The present study developed an Hb A2 cutoff value of 3.0% and 95% CI = 1.8–4.2, which seemed to be higher than the HbA2 reference range of 1.5–3.5% developed by Kratz et al. [1], and 1.2% (0.5–3.4%) Hb A2 reference range reported among Saudi adults aged 18–50 years [30]. The HbA2 is regarded as an indicator of α- and β-thalassemia, but it is unreliable in differential diagnosis since it varies in different conditions; example, it may be reduced in iron deficiency anemia [30]. These reports indicate that α-thalassemia patients have HbA2 level that is normal or reduced (2.5%), while in β-thalassemia, HbA2 is either normal or elevated (3.5%) where such cases are rarely reported in sub-Saharan Africa [26, 30]. A similar report done in Kenyan coast documented a higher HbA2 of > 4.0% in Hb AA infants, where an Hb A2 of > 3.5% is suggestive of heterozygous beta thalassemia, a disease now reported in low frequencies in western and coastal region of Kenya [15, 26]. However, having a higher HbA2 in normal HbAA may not necessarily mean the individual has beta thalassemia as this may be supporting the reported variation of hematological, biochemical, and immunological parameters due to geographical, ethnic, race, and genetic differenced documented by various studies in African continent [25, 29]. Therefore, the HbA2 cutoff value of 1.8–4.2% developed by the present study emphasizes establishment of local reference ranges as those among the health population with HbA2 of > 3.5% may be erroneously graded as beta thalassemia.

However, when the HbA2 currently used normal range of 1.5–3.5 was used to grade the 386 hemoglobinopathy-free subjects, it generated an accuracy of 95.9% which was within the accepted confidence interval of a credible reference range [23]. The effective utility of the currently on use HbA2 normal range was supported by a statistical significance (p < 0.0001) of high sensitivity and specifity of 98.4% and 93.3%, respectively. This means that most of the 386 normal study subjects were within the current used normal reference range of 1.5–3.5. In addition, a strong positive likelihood ratio of 14.7 demonstrated the ability of 1.5–3.5 HbA2 normal range to grade western Kenya 14.7 more times likely to be free from hemoglobinopathy and a negative likelihood ratio of 0.017 [1]. Furthermore, it had 99.7% positive predictive validity and a negative predictive validity of 70.0%, which confirms use of HbA2 normal range of 1.5–3.5 would categorize majority of western Kenya population as hemoglobin-free. The HbA2 normal range of 1.5-3.5 ROC curve flowed on the upper left corner of the curve, which is a signal of an accurate biomarker effective in clinical diagnosis [29]. This finding serves as evidence that the HbA2 normal range of 1.5–3.5 which is currently on use may be retained as an accurate reference range in western Kenya population.

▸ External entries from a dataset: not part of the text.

Lemma UctNode_child_ok env R R' round P ex d a t : 0 <= R' -> data_ok R P ex d -> 0 < num_actions d ->
  unjoined_of P !! a = Some t ->
  exists node, UctNode_child lib env round d t = Ok node /\ node_ok R' (P ++ [t]) node.
Proof.
  intros HR Hd Ha Ht. destruct (unjoined_elem P a t Ht) as [Htr HtP].
  destruct (dk_actions _ _ _ _ Hd) as [Hna Hna0].
  assert (Hs : vec_size (P ++ [t]) = vec_size P + 1) by (unfold vec_size; rewrite length_app; cbn; lia).
  assert (Hnd : NoDup (P ++ [t])).
  { apply list.NoDup_app. split_and!; [apply Hd| |apply NoDup_singleton].
    intros x Hx ->%list_elem_of_singleton. done. }
  assert (Hr : forall u, u ∈ P ++ [t] -> 0 <= u < n).
  { intros u [Hu| ->%list_elem_of_singleton]%elem_of_app; [by apply (dk_range _ _ _ _ Hd)|done]. }
  unfold UctNode_child. rewrite (proj2 (Z.ltb_ge _ _)) by lia.
  rewrite (dk_unjoined _ _ _ _ Hd), erase_first_ok, <- unjoined_snoc.
  2: by eapply list_elem_of_lookup_2.
  2: apply list.NoDup_filter, NoDup_seqZ.
  cbn [mbind Res_bind]. assert (Hlen : vec_size (unjoined_of (P ++ [t])) = num_actions d - 1).
  { rewrite unjoined_length by (done || lia). lia. }
  rewrite fill_new by done. cbn [mbind Res_bind]. rewrite (dk_joined _ _ _ _ Hd), set_snoc.
  destruct (connected_actions_ok env (list_to_set (P ++ [t])) (unjoined_of (P ++ [t])) (seqZ 0 (num_actions d - 1)))
    as (s & -> & Hsr).
  { intros b Hb%elem_of_seqZ. lia. }
  cbn [mbind Res_bind]. set (rec := if decide (s = ∅) then _ else s).
  assert (Hrec : forall b, b ∈ rec -> b ∈ seqZ 0 (num_actions d - 1)).
  { subst rec. intros b. destruct (decide (s = ∅)); [by rewrite elem_of_list_to_set|apply Hsr]. }
  eexists. split; [done|]. apply fresh_node_ok; cbn; try done; try lia.
  - apply (dk_tables _ _ _ _ Hd).
  - intros Hk. subst rec. destruct (decide (s = ∅)) as [_|]; [|done]. intros Ee.
    assert (Hin : 0 ∈ (list_to_set (seqZ 0 (num_actions d - 1)) : gset Z)).
    { apply elem_of_list_to_set, elem_of_seqZ. lia. }
    rewrite Ee in Hin. by apply not_elem_of_empty in Hin.
  - intros b Hb%Hrec%elem_of_seqZ. lia.
  - intros b. rewrite list_elem_of_filter. split; [tauto|]. intros Hb. split; [done|by apply Hrec].
Qed.

(** ** [SelectAction] *)
Lemma vec_at_ok {A} (l : list A) i : 0 <= i < vec_size l ->
  exists x, vec_at l i = Ok x /\ l !! Z.to_nat i = Some x.
Proof.
  unfold vec_size. intros Hi. destruct (lookup_lt_is_Some_2 l (Z.to_nat i)) as [x Hx]; [lia|].
  exists x. split; [|done]. apply vec_at_Ok. split; [lia|done].
Qed.

Lemma quality_ok R P d a : R < 2 ^ 31 -> data_ok R P None d -> a ∈ recommended_actions d ->
  a ∉ priority_actions d -> exists q, quality lib d a = Ok q /\ nonneg q.
Proof.
  intros HR Hd Ha Hp. pose proof (dk_rec_range _ _ _ _ Hd a Ha) as Har.
  destruct (dk_tried _ _ _ _ Hd a Ha Hp) as (t & Et & Ht); [done|].
  destruct (vec_at_ok (acc_reward_per_action d) a) as (acc & Eacc & Hacc); [by rewrite (dk_acc_len _ _ _ _ Hd)|].
  assert (Hl : num_tries_per_action d !! Z.to_nat a = Some t) by by apply vec_at_Ok in Et as [_ ?].
  pose proof (dk_tries _ _ _ _ Hd _ _ Hl) as Htv. pose proof (dk_visits _ _ _ _ Hd) as Hv.
  unfold quality. rewrite Eacc, Et. cbn [mbind Res_bind]. eexists. split; [done|].
  destruct (F_of_Z_pos t) as (m & e & ->); [lia|].
  assert (EXPLORATION_WEIGHT = S754_finite false 5902958103587057 (-69)) as -> by reflexivity.
  apply add_nonneg; [apply div_nonneg|apply mul_nonneg, (lk_sqrt Hlib), div_nonneg, (lk_log Hlib); lia].
  by eapply Forall_lookup_1 in Hacc; [|apply (dk_acc _ _ _ _ Hd)].
Qed.

Lemma best_loop_ok R P d offset idxs ba bq : R < 2 ^ 31 -> data_ok R P None d -> 0 < num_actions d ->
  priority_actions d = [] ->
  exists b, best_loop lib d offset ba bq idxs = Ok b /\
    (ba ∈ recommended_actions d -> b ∈ recommended_actions d) /\
    (bq = F_neg_one -> (exists i, i ∈ idxs /\ (offset + i) mod num_actions d ∈ recommended_actions d) ->
      b ∈ recommended_actions d).
Proof.
  intros HR Hd Hna Hp. revert ba bq. induction idxs as [|i idxs IH]; intros ba bq; cbn [best_loop].
  { exists ba. split_and!; try done. by intros _ (i & ?%not_elem_of_nil & _). }
  rewrite decide_False by (by apply (dk_rec _ _ _ _ Hd)). case_bool_decide as Hrec.
  - destruct (IH ba bq) as (b & -> & H1 & H2). exists b. split_and!; try done. intros Hq (j & Hj & Hjr).
    apply elem_of_cons in Hj as [->|Hj]; [done|]. eauto.
  - destruct (quality_ok R P d ((offset + i) mod num_actions d) HR Hd Hrec) as (q & -> & Hq).
    { rewrite Hp. apply not_elem_of_nil. }
    cbn [mbind Res_bind]. destruct (SFltb bq q) eqn:Elt.
    + destruct (IH ((offset + i) mod num_actions d) q) as (b & -> & H1 & H2). exists b. split_and!; auto.
    + destruct (IH ba bq) as (b & -> & H1 & H2). exists b. split_and!; try done.
      intros -> _. by rewrite neg_one_lt in Elt.
Qed.

(** Starting anywhere, the loop visits every action. *)
Lemma rotation offset na a : 0 <= a < na -> exists i, i ∈ seqZ 0 na /\ (offset + i) mod na = a.
Proof.
  intros Ha. exists ((a - offset) mod na). split; [apply elem_of_seqZ; pose proof (Z.mod_pos_bound (a - offset) na); lia|].
  rewrite Zplus_mod_idemp_r. replace (offset + (a - offset)) with a by lia. apply Z.mod_small. lia.
Qed.

Lemma set_rng_ok R P ex ex' d prio g : data_ok R P ex d ->
  (forall a, a ∈ prio -> a ∈ priority_actions d) ->
  (forall a, a ∈ recommended_actions d -> (a ∉ prio) -> ex' <> Some a -> (a ∉ priority_actions d) /\ ex <> Some a) ->
  data_ok R P ex' (set_rng d prio g).
Proof.
  intros [? ? ? ? ? ? ? ? ? ? ? Hprio ? ? Htried ?] Hin Hex. split; cbn; try done.
  - intros a Ha. apply Hprio, Hin, Ha.
  - intros a Ha Hn Hne. destruct (Hex a Ha Hn Hne). by apply Htried.
Qed.

Lemma SelectAction_ok R P d : R < 2 ^ 31 -> data_ok R P None d -> 0 < num_actions d ->
  exists a d', SelectAction lib d = Ok (a, d') /\ a ∈ recommended_actions d /\
    data_ok R P (Some a) d' /\ recommended_actions d' = recommended_actions d.
Proof.
  intros HR Hd Hna. unfold SelectAction. pose proof (lk_rng Hlib (rng d)) as Hg.
  destruct (rng_next lib (rng d)) as [r g]. cbn in Hg.
  destruct (priority_actions d) as [|p0 ps] eqn:Ep.
  - destruct (best_loop_ok R P d (r mod num_actions d) (seqZ 0 (num_actions d)) (-1) F_neg_one HR Hd Hna Ep)
      as (b & -> & _ & Hb). cbn [mbind Res_bind].
    assert (Hbr : b ∈ recommended_actions d).
    { apply Hb; [done|]. pose proof (dk_rec _ _ _ _ Hd Hna) as Hne. apply set_choose_L in Hne as [a Ha].
      destruct (rotation (r mod num_actions d) (num_actions d) a) as (i & Hi & <-).
      - by apply (dk_rec_range _ _ _ _ Hd).
      - by exists i. }
    eexists b, _. split_and!; [done..| |done]. apply (set_rng_ok R P None); [done| |].
    + by intros a ?%not_elem_of_nil.
    + intros a Ha _ _. rewrite Ep. split; [apply not_elem_of_nil|done].
  - set (prio := p0 :: ps) in *. assert (Hp : 0 < vec_size prio) by (unfold vec_size; cbn; lia).
    pose proof (Z.mod_pos_bound r (vec_size prio) Hp) as Hi.
    destruct (vec_at_ok prio (r mod vec_size prio) Hi) as (a & Ea & Hla). rewrite Ea. cbn [mbind Res_bind].
    assert (Hap : a ∈ priority_actions d) by (rewrite Ep; by eapply list_elem_of_lookup_2).
    eexists a, _. split_and!; [done|by apply (dk_prio _ _ _ _ Hd)| |done].
    apply (set_rng_ok R P None); [done| |].
    + intros b Hb. rewrite Ep. apply (elem_of_submseteq (delete (Z.to_nat (r mod vec_size prio)) prio)); [done|].
      apply sublist_submseteq, sublist_delete.
    + intros b Hb Hn Hne. split; [|done]. rewrite Ep. intros Hbp. apply Hn.
      rewrite (delete_Permutation prio (Z.to_nat (r mod vec_size prio)) a Hla) in Hbp.
      apply elem_of_cons in Hbp as [->|?]; [done|done].
Qed.
Lemma spill_inv P t asg free act k j :
  class_inv R P t asg free act -> seen_ok P asg -> act !! k = Some j ->
  IsPrecolored j = false ->
  class_inv R P t (spilled asg j) ({[colour asg j]} ∪ free) (delete k act).
Proof.
  intros H Hs Hk E. pose proof (list_elem_of_lookup_2 _ _ _ Hk) as Hj.
  destruct (active_virtual _ _ _ _ _ _ H Hj E) as [HjP Hst].
  pose proof (delete_fmap_elem _ _ _ _ (ci_nodup _ _ _ _ _ _ H) Hk) as Hd.
  assert (forall x, x ∈ delete k act -> colour (spilled asg j) x = colour asg x) as Hc.
  { intros x [Hx Hne]%Hd. destruct (IsPrecolored x) eqn:Ex; [unfold colour; by rewrite Ex|].
    destruct (active_virtual _ _ _ _ _ _ H Hx Ex) as [HxP _].
    destruct (spilled_colour P asg j x) as [[-> _]|[_ ?]]; done. }
  assert (colour (spilled asg j) <$> delete k act = colour asg <$> delete k act) as Ed.
  { apply list_fmap_ext. intros n x Hx%list_elem_of_lookup_2. auto. }
  assert (colour asg <$> act ≡ₚ colour asg j :: (colour asg <$> delete k act)) as Hp.
  { by rewrite (delete_Permutation _ _ _ Hk) at 1. }
  assert (forall o, o ∈ P -> colour (spilled asg j) o ∈ R ->
    o <> j /\ colour (spilled asg j) o = colour asg o) as Hcr.
  { intros o Ho Hr. destruct (spilled_colour P asg j o) as [[-> Eo]|?]; try done.
    rewrite Eo in Hr. by apply R_reg in Hr. }
  destruct H as [Hn Hrg Hf Hso Ho Hl Hpr]. pose proof Hn as Hn0. rewrite Hp in Hn.
  apply list.NoDup_cons in Hn as [Hn1 Hn2]. split.
  - by rewrite Ed.
  - intros r. rewrite Ed, Hrg, Hp, elem_of_cons, elem_of_union, elem_of_singleton. tauto.
  - intros r. rewrite Ed, elem_of_union, elem_of_singleton. intros [->|Hr]; [done|].
    specialize (Hf r Hr). rewrite Hp, elem_of_cons in Hf. tauto.
  - by apply StronglySorted_delete.
  - intros x [Hx Hne]%Hd. destruct (Ho x Hx) as [?|(o & HoP & Hos & Hor & ->)]; [by left|].
    right. exists o. destruct (spilled_colour P asg j o) as [[-> _]|[Hoj ->]]; try done.
    congruence.
  - intros o HoP Hr. destruct (Hcr o HoP Hr) as [Hoj Eo]. rewrite Eo in Hr |- *.
    destruct (Hl o HoP Hr) as [?|[?|Hx]]; [by left| |].
    + right. left. apply Hd. split; [done|]. intros E'. apply Hoj.
      by eapply (NoDup_fmap_elem _ _ _ _ Hn0).
    + right. right. apply Hd. split; [done|]. intros E'.
      pose proof (NoDup_fmap_elem _ _ _ _ Hn0 Hx Hj E') as <-. by rewrite store_precoloured in E.
  - eapply ForallOrdPairs_impl, Hpr. intros a b Ha Hb Hs' Hov Hr.
    destruct (Hcr a Ha Hr) as [Haj Ea]. rewrite Ea in Hr |- *. intros Eq.
    pose proof Hr as Hrb. rewrite Eq in Hrb. destruct (Hcr b Hb Hrb) as [Hbj Eb].
    rewrite Eb in Eq. by apply Hs'.
Qed.
(** The instructions of a block in order: each with the start of its segment. *)
Definition bb_instrs (bb : BasicBlock) : list (Z * Z) :=
  mjoin ((fun '(seg_start, seg_end) =>
    (fun i => (seg_start, i)) <$> seqZ seg_start (seg_end - seg_start + 1)) <$> Segments bb).

Definition ComputeGEPMaterialize (instrs : list Z) (basic_blocks : list BasicBlock)
    : Res (list bool) :=
  foldM (fun m bb => foldM (fun m '(_, i) => materialize_instr instrs m i) m (bb_instrs bb))
    (replicate (length instrs) false) basic_blocks.

(** ** Operands *)
Definition IsGep (v : Z) (instructions : list Z) : Res bool :=
  if Value_IsConstantGlobal v then Ok false else
  w ← vec_at instructions (Value_GetIdx v); Ok (is_gep_opcode (opcode_of w)).

(** A value the code reads unless it is a constant. *)
Definition read (v : Z) : list Z := if Value_IsConstantGlobal v then [] else [v].

Definition GetReadValuesGEP (instr_idx : Z) (instrs : list Z) : Res (list Z) :=
  w ← vec_at instrs instr_idx;
  match opcode_of w with
  | Some GEP_STATIC =>
      w' ← vec_at instrs (instr_idx - 1);
      if decide (opcode_of w' = Some GEP_STATIC_OFFSET) then Ok (read (Type2_Arg0 w'))
      else Throw "Invalid GEP_STATIC_OFFSET"
  | Some GEP_DYNAMIC =>
      w' ← vec_at instrs (instr_idx - 1);
      if decide (opcode_of w' = Some GEP_DYNAMIC_OFFSET)
      then Ok (read (Type3_Arg w) ++ read (Type2_Arg0 w') ++ read (Type2_Arg1 w'))
      else Throw "Invalid GEP_DYNAMIC_OFFSET"
  | _ => Throw "Not a GEP"
  end.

Various forms of hemoglobin are expressed at different stages of human development where HbF (α2γ2) predominates in neonates and declines during the first year of life [26]. These findings were similar to the present study where there was significant different (p < 0.0001) of HbF among the four age groups with children ≤ 2years having the highest median of 1.0 (0.8), while those individuals above 2 years recorded HbF of ≤ 1 among Hb AA population. Similarly, it was also reported that HbF level is a useful parameter for the diagnosis of thalassemia, which is majorly expressed in fetal life and young children but is switched off by the age of 2 years and then remain more or less constant at a value less than 1%; thus, the authors noted a high HbF in the 1 year old and gradually reduced to around 1% in the 2 years old [30]. Weiner and Andrew [26] also documented an overall HbF of 95% CI = 4.5–4.6 among all the samples done which was higher compared to our overall finding of 0.8 (0.0–2.4). This variation may be due to the fact that the study collected blood sample from neonates and infants, while our study included all the study population. The authors also reported lower HbF in infants with HbAA (4.4%, 95% CI = 4.3–4.4) compared to infants with HbSS whose HbF was 21.9%; 95% CI = 20.1–23.5), and that HbF was significantly higher in females than males in all the three phenotypes (Hb AA, Hb AS, Hb SS) [26]. This was in contrast with our finding which found out that there was no significant difference in HbF between females and males who recorded similar medians of 0.8, IQR = 0.8; 95% CI = 0.0–2.4. The current normal range on use of HbF of 0–2.0 was similar to the reference range developed by the present study; therefore, we were unable to use ROC curve analysis which suggests that it is effective in grading healthy individual in western Kenya as normal; therefore, it may be retained.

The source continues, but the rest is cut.